DATA RECORDS:

(* ===== verification/Delivery.v ===== *)
(** * From the client's queue to the desk, over a connection

    The two programs put together: what a queued call becomes on the wire
    ([thock-bridge/http.rs], [main.rs]), the desk's handling of one connection
    ([thock/bridge_service.rs], [handle_connection]), and the reply's way back,
    on a network that may lose either. *)

From stdpp Require Import gmap relations.
From S2P Require Import Prelude Strings Utf8 External Rules NoteIndex Rpc RpcTheory Http HttpTheory.
From S2P Require Import AgentMirror VaultFs Notes Memory Desk Server DeskTheory ServerTheory.
From S2P Require Import Outbox Client ClientTheory.

(** What becomes of a round trip: it may be lost before the desk or after it. *)
Inductive Fate :=
  | Arrives
  | RequestLost (reason : str)
  | ReplyLost (reason : str).

Section wire.
Context `{JsonOps} `{ChronoParse} `{!ChronoDays} `{!Clock} `{faults : FsFaults}.
Context `{UnicodeTables} `{Digest} `{SeenJson} `{!ServerFormats}.
Implicit Types (s : Server) (env : ServerEnv).

(** [handle_connection], once its slot is taken: the head, the answer or the
    foreground's, and the bytes written back. A head is always read to an end
    ([HttpTheory.read_request_head_total]), so [None] does not occur. *)
Definition handle_connection env (arrived : Stream) s : option (Server * list N) :=
  head ← read_request_head arrived;
  let '(s, outgoing) :=
    match head with
    | Ok (head, body) =>
        match Server.answer (clients s) head body with
        | inl reply => (s, reply)
        | inr incoming => handle_incoming env incoming s
        end
    | Err status => (s, out_error status (u "the desk couldn't read that request"))
    end in
  Some (s, write_response (out_status outgoing) (out_content_type outgoing) (out_body outgoing)).

(** A round trip of the client to this desk. *)
Definition round_trip (fate : Fate) env (r : HttpRequest) s : Server * result HttpResponse str :=
  let reached host port target :=
    handle_connection env (mkStream (request_bytes r host port target) None) s in
  let desk :=
    match parse_url (request_url r), fate with
    | Ok (host, port, target), (Arrives | ReplyLost _) => fst <$> reached host port target
    | _, _ => None
    end in
  let exchange _ _ bytes :=
    match fate with
    | Arrives => Ok (default [] (snd <$> handle_connection env (mkStream bytes None) s))
    | RequestLost reason | ReplyLost reason => Err reason
    end in
  (default s desk, default (Err []) (request exchange r)).
End wire.

(** ** What [serde_json] promises of the two programs' texts *)

Section values.
Context `{JsonOps} `{ChronoParse}.

(** [Serialize] of a request. *)
Definition request_value (r : JsonRpcRequest) : json :=
  json_object
    ([(u "jsonrpc", json_string (jsonrpc r))]
     ++ match request_id r with Some id => [(u "id", id)] | None => [] end
     ++ [(u "method", json_string (method r))]
     ++ match params r with Some p => [(u "params", p)] | None => [] end).
End values.

(** What is written is a text, and reads back as the value it was written from;
    an absent field and [null] are the same to [Option]. *)
Class WireLaws `{JsonOps} `{ChronoParse} `{!ServerFormats} `{!ClientFormats} : Prop := {
  request_text r body :
    request_to_vec r = Ok body → json_from_str (from_utf8_lossy body) = Ok (request_value r);
  reply_usv r : Forall usv (rpc_response_json r);
  reply_text r :
    response_result r ≠ Some json_null → response_from_str (rpc_response_json r) = Ok r;
}.

Section texts.
Context `{JsonOps} `{!JsonLaws} `{ChronoParse} `{!ServerFormats} `{!ClientFormats} `{!WireLaws}.

Lemma string_not_null (s : str) : json_string s ≠ json_null.
Proof. intros E. pose proof (as_str_string s) as Hs. by rewrite E, as_str_null in Hs. Qed.

Lemma inserted_not_null (k : str) (v x y : json) : json_insert k v x = Some y → y ≠ json_null.
Proof. intros Hi ->. apply json_get_insert in Hi. by rewrite json_get_null in Hi. Qed.

(** A request the client wrote is the request the desk reads. *)
Lemma request_parses r body :
  request_id r ≠ Some json_null → params r ≠ Some json_null → request_to_vec r = Ok body →
  JsonRpcRequest_parse from_value_error (from_utf8_lossy body) = Ok r.
Proof.
  intros Hid Hp Hb. unfold JsonRpcRequest_parse. rewrite (request_text _ _ Hb).
  assert (is_object (request_value r) = true) as ->.
  { unfold is_object, request_value. by destruct (json_insert_object (u "_") json_null
      ([(u "jsonrpc", json_string (jsonrpc r))]
       ++ match request_id r with Some id => [(u "id", id)] | None => [] end
       ++ [(u "method", json_string (method r))]
       ++ match params r with Some p => [(u "params", p)] | None => [] end)) as [y ->]. }
  cbn [negb]. unfold request_from_value, request_value.
  destruct r as [version id name p]. cbn [jsonrpc request_id method params] in *.
  set (kvs := _ ++ _).
  assert (json_get (u "jsonrpc") (json_object kvs) = Some (json_string version)) as ->
    by (subst kvs; destruct id, p; apply json_get_object; cbn [app]; solve_fields).
  assert (json_get (u "method") (json_object kvs) = Some (json_string name)) as ->
    by (subst kvs; destruct id, p; apply json_get_object; cbn [app]; solve_fields).
  assert (json_get (u "id") (json_object kvs) = id) as ->.
  { subst kvs. destruct id, p; cbn [app]; first [apply json_get_object; solve_fields
      | apply json_get_object_None; solve_fields]. }
  assert (json_get (u "params") (json_object kvs) = p) as ->.
  { subst kvs. destruct id, p; cbn [app]; first [apply json_get_object; solve_fields
      | apply json_get_object_None; solve_fields]. }
  rewrite as_str_string. cbn [mbind option_bind]. rewrite as_str_string. cbn [mbind option_bind].
  unfold optional_value. destruct id as [id|], p as [p|];
    rewrite ?bool_decide_eq_false_2 by congruence; done.
Qed.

WHAT IS NEEDED: Word for word, restate the entries from the first line to the line that has "(reason : str).", both included, and nothing else.

WORKED SOLUTION:
(* ===== verification/Delivery.v ===== *)
(** * From the client's queue to the desk, over a connection

    The two programs put together: what a queued call becomes on the wire
    ([thock-bridge/http.rs], [main.rs]), the desk's handling of one connection
    ([thock/bridge_service.rs], [handle_connection]), and the reply's way back,
    on a network that may lose either. *)

From stdpp Require Import gmap relations.
From S2P Require Import Prelude Strings Utf8 External Rules NoteIndex Rpc RpcTheory Http HttpTheory.
From S2P Require Import AgentMirror VaultFs Notes Memory Desk Server DeskTheory ServerTheory.
From S2P Require Import Outbox Client ClientTheory.

(** What becomes of a round trip: it may be lost before the desk or after it. *)
Inductive Fate :=
  | Arrives
  | RequestLost (reason : str)
  | ReplyLost (reason : str).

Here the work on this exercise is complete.